The tpm2 provider implements a
[OSSL_OP_KEYMGMT](https://www.openssl.org/docs/manmaster/man7/provider-keymgmt.html)
operation for creation and manipulation of TPM-based
[RSA](https://www.openssl.org/docs/manmaster/man7/RSA.html),
[RSA-PSS](https://www.openssl.org/docs/manmaster/man7/RSA-PSS.html)
or EC keys.
These can be used via the EVP_PKEY
[RSA](https://www.openssl.org/docs/manmaster/man7/EVP_PKEY-RSA.html) or
[EC](https://www.openssl.org/docs/manmaster/man7/EVP_PKEY-EC.html)
API functions and the
[`openssl genpkey`](https://www.openssl.org/docs/manmaster/man1/openssl-genpkey.html)
command.

**Subject to TPM resource limits.** Every private EVP_PKEY maintains a transient
sequence object within the TPM memory. The resource manager will not allow
creation of more concurrent objects than `TPM_PT_HR_TRANSIENT_MIN`.

### Key Generation

The following public key algorithms are supported:

| key     | X.509 OID      |
| ------- | -------------- |
| RSA     | rsaEncryption  |
| RSA-PSS | id-RSASSA-PSS  |
| EC      | id-ecPublicKey |

The RSA-PSS key is a restricted version of RSA which only supports signing,
verification and key generation using the PSS padding scheme.

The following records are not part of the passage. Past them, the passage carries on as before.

Definition orElse {A : Type} (field : option A) (fallback : A) : A :=
  match field with
  | Some v => v
  | None => fallback
  end.

(** The state set by the listener when the document exists:
    [{...initialState, ...data,
      lastTickTimestamp: data.lastTickTimestamp || Date.now()}]. *)
Definition hydrate (loadTime now : Z) (data : Document) : AppState :=
  let init := initialState loadTime in
  {| workElapsedSeconds :=
       orElse (doc_workElapsedSeconds data) (workElapsedSeconds init);
     playBalanceSeconds :=
       orElse (doc_playBalanceSeconds data) (playBalanceSeconds init);
     mode := orElse (doc_mode data) (mode init);
     lastTickTimestamp :=
       match doc_lastTickTimestamp data with
       | Some t => if (t =? 0)%Z then now else t
       | None => now
       end;
     quests := orElse (doc_quests data) (quests init);
     inventory := orElse (doc_inventory data) (inventory init) |}.

(** The document written by [setDoc(userDocRef, state, { merge: true })]. *)
Definition stored (st : AppState) : Document :=
  {| doc_workElapsedSeconds := Some (workElapsedSeconds st);
     doc_playBalanceSeconds := Some (playBalanceSeconds st);
     doc_mode := Some (mode st);
     doc_lastTickTimestamp := Some (lastTickTimestamp st);
     doc_quests := Some (quests st);
     doc_inventory := Some (inventory st) |}.

End FirestoreSync.

(** ** Notions used to state the properties *)

Import TimerContext.

(** The snapshot [s] switched to [target] at time [now]. *)
Definition switched (now : Z) (target : Mode) (s : AppState) : AppState :=
  {| workElapsedSeconds := workElapsedSeconds s;
     playBalanceSeconds := playBalanceSeconds s;
     mode := target;
     lastTickTimestamp := now;
     quests := quests s;
     inventory := inventory s |}.

(** The minutes of the inventory items whose id occurs in [ids], every
    item of the inventory being counted once. *)
Fixpoint minutesOf (ids : list string) (inv : list InventoryItem) : number :=
  match inv with
  | [] => 0
  | item :: rest =>
      (if in_dec string_dec (id item) ids then minutes item else 0)
      + minutesOf ids rest
  end.
Lemma pretty_N_char_value (d : N) : (d < 10)%N -> PyStr.digit_value (pretty_N_char d) = Z.of_N d.
Proof.
  intros Hd.
  assert (d = 0 \/ d = 1 \/ d = 2 \/ d = 3 \/ d = 4 \/ d = 5 \/ d = 6 \/ d = 7
          \/ d = 8 \/ d = 9)%N as Hcases by lia.
  repeat (destruct Hcases as [->|Hcases]; [reflexivity|]). now subst d.
Qed.

Lemma pretty_N_go_digits (x : N) (s : string) :
  PyStr.all_chars PyStr.isdecimal s = true ->
  PyStr.all_chars PyStr.isdecimal (pretty_N_go x s) = true.
Proof.
  revert s. induction (N.lt_wf_0 x) as [x _ IH]; intros s Hs.
  assert (x = 0 \/ 0 < x)%N as [->|Hx] by lia; [exact Hs|].
  rewrite pretty_N_go_step by exact Hx. apply IH.
  - now apply N.div_lt.
  - cbn [PyStr.all_chars]. now rewrite pretty_N_char_isdigit.
Qed.

Lemma pretty_N_go_value (x : N) (s : string) :
  PyStr.decimal_value 0 (pretty_N_go x s)
  = Z.of_N x * 10 ^ Z.of_nat (String.length s) + PyStr.decimal_value 0 s.
Proof.
  revert s. induction (N.lt_wf_0 x) as [x _ IH]; intros s.
  assert (x = 0 \/ 0 < x)%N as [->|Hx] by lia.
  { rewrite pretty_N_go_0. change (Z.of_N 0) with 0. lia. }
  rewrite pretty_N_go_step by exact Hx.
  rewrite IH by now apply N.div_lt.
  cbn [String.length PyStr.decimal_value]. rewrite pow10_succ.
  rewrite (decimal_value_acc (10 * 0 + _)).
  rewrite pretty_N_char_value by (apply N.mod_lt; lia).
  pose proof (N.div_mod x 10 ltac:(lia)) as Hdiv.
  rewrite N2Z.inj_div, N2Z.inj_mod.
  assert (Z.of_N x = 10 * (Z.of_N x / 10) + Z.of_N x mod 10) as Hx'
    by (apply Z.div_mod; lia).
  change (Z.of_N 10) with 10. lia.
Qed.

Lemma pretty_N_go_not_empty (x : N) (s : string) :
  s <> EmptyString -> pretty_N_go x s <> EmptyString.
Proof.
  revert s. induction (N.lt_wf_0 x) as [x _ IH]; intros s Hs.
  assert (x = 0 \/ 0 < x)%N as [->|Hx] by lia; [exact Hs|].
  rewrite pretty_N_go_step by exact Hx. apply IH; [now apply N.div_lt|discriminate].
Qed.

Lemma filter_all_digits (s : string) :
  PyStr.all_chars PyStr.isdecimal s = true -> PyStr.filter_chars PyStr.isdigit s = s.
Proof.
  induction s as [|c s IH]; [reflexivity|]. cbn [PyStr.all_chars PyStr.filter_chars].
  intros H. apply andb_true_iff in H as [Hc Hs]. unfold PyStr.isdigit at 1.
  rewrite Hc. cbn [orb]. now rewrite IH.
Qed.

(** The decimal text of a positive number reads back as that number. *)
Lemma pretty_positive_digits (p : positive) :
  PyStr.all_chars PyStr.isdecimal (pretty p) = true
  /\ pretty p <> EmptyString
  /\ PyStr.decimal_value 0 (pretty p) = Z.pos p.
Proof.
  unfold pretty, pretty_positive, pretty, pretty_N.
  destruct (decide (N.pos p = 0%N)) as [Hp|_]; [discriminate|].
  assert (0 < N.pos p)%N as Hpos by lia.
  split; [|split].
  - now apply pretty_N_go_digits.
  - rewrite pretty_N_go_step by exact Hpos. now apply pretty_N_go_not_empty.
  - rewrite pretty_N_go_value. cbn. lia.
Qed.

(** X19.  An integer floor other than 0 is parsed to its absolute value: it is
    printed, its sign is dropped and its digits are read back. *)
Theorem integer_floor_is_absolute_value (n : Z) :
  n <> 0 -> parse_floor (JInt n) = Ok (Some (Z.abs n), []).
Proof.
  intros Hn.
  assert (PyStr.filter_chars PyStr.isdigit (py_str (JInt n)) <> EmptyString
          /\ PyStr.all_chars PyStr.isdecimal
               (PyStr.filter_chars PyStr.isdigit (py_str (JInt n))) = true
          /\ PyStr.decimal_value 0 (PyStr.filter_chars PyStr.isdigit (py_str (JInt n)))
             = Z.abs n) as (Hne & Hdecimal & Hval).
  { cbn [py_str py_repr]. destruct n as [|p|p]; [now destruct Hn| |];
      destruct (pretty_positive_digits p) as (Hd & Hne & Hv).
    - change (pretty (Z.pos p)) with (pretty p). rewrite (filter_all_digits _ Hd).
      now repeat split.
    - change (pretty (Z.neg p)) with (String "-" (pretty p)).
      change (PyStr.filter_chars PyStr.isdigit (String "-" (pretty p)))
        with (PyStr.filter_chars PyStr.isdigit (pretty p)).
      rewrite (filter_all_digits _ Hd). now repeat split. }
  rewrite parse_floor_digits; [now rewrite Hval| |exact Hne|exact Hdecimal].
  destruct n; [now destruct Hn|reflexivity..].
Qed.

Lemma integer_floor_is_absolute_value_witness :
  parse_floor (JInt (-3)) = Ok (Some 3, []).
Proof. apply (integer_floor_is_absolute_value (-3)). discriminate. Defined.

(** X20.  A query without a time request is evaluated as "now"; a query whose
    time request is an explicit null keeps [None], which the evaluator
    rejects as not implemented for every desk that is not under
    maintenance. *)
Theorem time_request_default (q : dict) (c : criteria) (warnings : list string) :
  normalize (JObj q) = Ok (c, warnings) ->
  (assoc "time_request" q = None -> req_time c = JStr "now")
  /\ (assoc "time_request" q = Some JNull ->
      req_time c = JNull
      /\ forall (d : dict) (occupancy_data policies : json),
           dict_get d "status" JNull <> JStr "maintenance" ->
           check_desk_availability (JObj d) (req_time c) occupancy_data policies
           = Ok (false, "Availability check for 'None' not implemented.")).
Proof.
  intros H. destruct (normalize_returns_shape q) as (floor & w & Hq).
  rewrite Hq in H. injection H as <- _. cbn [req_time].
  split; intros Hkey.
  { unfold dict_get. now rewrite Hkey. }
  assert (dict_get q "time_request" (JStr "now") = JNull) as ->
    by (unfold dict_get; now rewrite Hkey).
  split; [reflexivity|].
  intros d occupancy_data policies Hstatus.
  unfold check_desk_availability. rewrite py_get_dict. cbn [bind].
  now rewrite (py_eq_str_false _ _ Hstatus).
Qed.

Lemma time_request_default_witness :
  let q := [("desk_type", JStr "standing"); ("time_request", JNull)] in
  normalize (JObj q) = Ok (Criteria (JStr "standing") JNull None JNull, [])
  /\ check_desk_availability (JObj [("status", JStr "available")]) JNull JNull JNull
     = Ok (false, "Availability check for 'None' not implemented.").
Proof.
  intros q. split; [reflexivity|].
  destruct (time_request_default q (Criteria (JStr "standing") JNull None JNull) [] eq_refl)
    as [_ Hnull].
  destruct (Hnull eq_refl) as [_ Hcheck].
  apply (Hcheck [("status", JStr "available")] JNull JNull). discriminate.
Defined.

End NormalizerEdges.

(** ** Availability stage and recommendation *)

Section AvailabilityStage.

Lemma check_candidates_spec (candidate_desks : list json)
    (req_time occupancy_data policies_data : json)
    (available_desks : list json) (availability_log : list string) :
  check_candidates candidate_desks req_time occupancy_data policies_data
    = Ok (available_desks, availability_log) ->
  available_desks
    = List.filter (is_available_at req_time occupancy_data policies_data) candidate_desks
  /\ length availability_log = length candidate_desks.
Proof.
  revert available_desks availability_log.
  induction candidate_desks as [|desk rest IH]; intros available_desks availability_log H;
    cbn [check_candidates] in H.
  - now injection H as <- <-.
  - apply bind_ok in H as ([is_available reason] & Hcheck & H).
    apply bind_ok in H as (id & _ & H).
    apply bind_ok in H as ([available log] & Hrest & H). injection H as <- <-.
    destruct (IH _ _ Hrest) as [-> Hlen].
    cbn [List.filter length].
    assert (is_available_at req_time occupancy_data policies_data desk = is_available) as ->
      by (unfold is_available_at; now rewrite Hcheck).
    now rewrite Hlen.
Qed.

Lemma check_candidates_all_checked (candidate_desks : list json)
    (req_time occupancy_data policies_data : json)
    (available_desks : list json) (availability_log : list string) :
  check_candidates candidate_desks req_time occupancy_data policies_data
    = Ok (available_desks, availability_log) ->
  forall desk, In desk candidate_desks ->
    exists verdict,
      check_desk_availability desk req_time occupancy_data policies_data = Ok verdict.
Proof.
  revert available_desks availability_log.
  induction candidate_desks as [|x rest IH]; intros available_desks availability_log H desk Hin;
    [destruct Hin|].
  cbn [check_candidates] in H.
  apply bind_ok in H as ([is_available reason] & Hcheck & H).
  apply bind_ok in H as (id & _ & H).
  apply bind_ok in H as ([available log] & Hrest & H).
  destruct Hin as [<-|Hin]; [eauto | eapply IH; eauto].
Qed.

(** X21.  When the loop over the candidates returns, the available desks are a
    subsequence of the candidates and the availability log has one entry
    for each candidate. *)
Theorem available_desks_are_candidates (candidate_desks : list json)
    (req_time occupancy_data policies_data : json)
    (available_desks : list json) (availability_log : list string) :
  check_candidates candidate_desks req_time occupancy_data policies_data
    = Ok (available_desks, availability_log) ->
  available_desks `sublist_of` candidate_desks
  /\ length availability_log = length candidate_desks.
Proof.
  intros H. apply check_candidates_spec in H as [-> Hlen].
  split; [apply filter_sublist | exact Hlen].
Qed.

Lemma available_desks_are_candidates_witness :
  let free := JObj [("id", JStr "D-1"); ("status", JStr "available")] in
  let busy := JObj [("id", JStr "D-2"); ("status", JStr "occupied")] in
  [free; free] `sublist_of` [free; busy; free]
  /\ length ["Desk D-1: Available = True. Reason: Desk is currently available.";
             "Desk D-2: Available = False. Reason: Desk status is currently 'occupied'.";
             "Desk D-1: Available = True. Reason: Desk is currently available."]
     = length [free; busy; free].
Proof.
  intros free busy.
  apply (available_desks_are_candidates [free; busy; free] (JStr "now") JNull JNull).
  reflexivity.
Defined.

Lemma check_now (d : dict) (occupancy_data policies : json) :
  exists reason,
    check_desk_availability (JObj d) (JStr "now") occupancy_data policies
    = Ok (py_eq (dict_get d "status" JNull) (JStr "available"), reason).
Proof.
  unfold check_desk_availability. rewrite py_get_dict. cbn [bind].
  destruct (py_eq (dict_get d "status" JNull) (JStr "maintenance")) eqn:Hm.
  - apply py_eq_str in Hm. rewrite Hm. now eexists.
  - change (py_eq (JStr "now") (JStr "tomorrow afternoon")) with false.
    change (py_eq (JStr "now") (JStr "now")) with true. cbn iota.
    destruct (py_eq (dict_get d "status" JNull) (JStr "available")); now eexists.
Qed.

Settable key generation parameters (`-pkeyopt`):
 * `digest` (utf8_string) associates the key with a specific hash.
 * `user-auth` (utf8_string) defines a password, which will be used to authorize
   private key operations.
 * `parent` (uint32) defines parent of the key (as a hex number),
   by default 0x40000001 (TPM2_RH_OWNER).
 * `parent-auth` (utf8_string) defines an (optional) parent password. **Note** That in
    instances where the invoking command flow does not support `-pkeyopt` an environment
    variable `TPM2OPENSSL_PARENT_AUTH` may be used. The `-pkeyopt` `parent-auth`
    overrides the environment variable in instances where they are both set.

The RSA or RSA-PSS keys support also:
 * `bits` (size_t) defines a desired size of the key.
 * `e` (integer) defines a public exponent, by default 65537 (0x10001).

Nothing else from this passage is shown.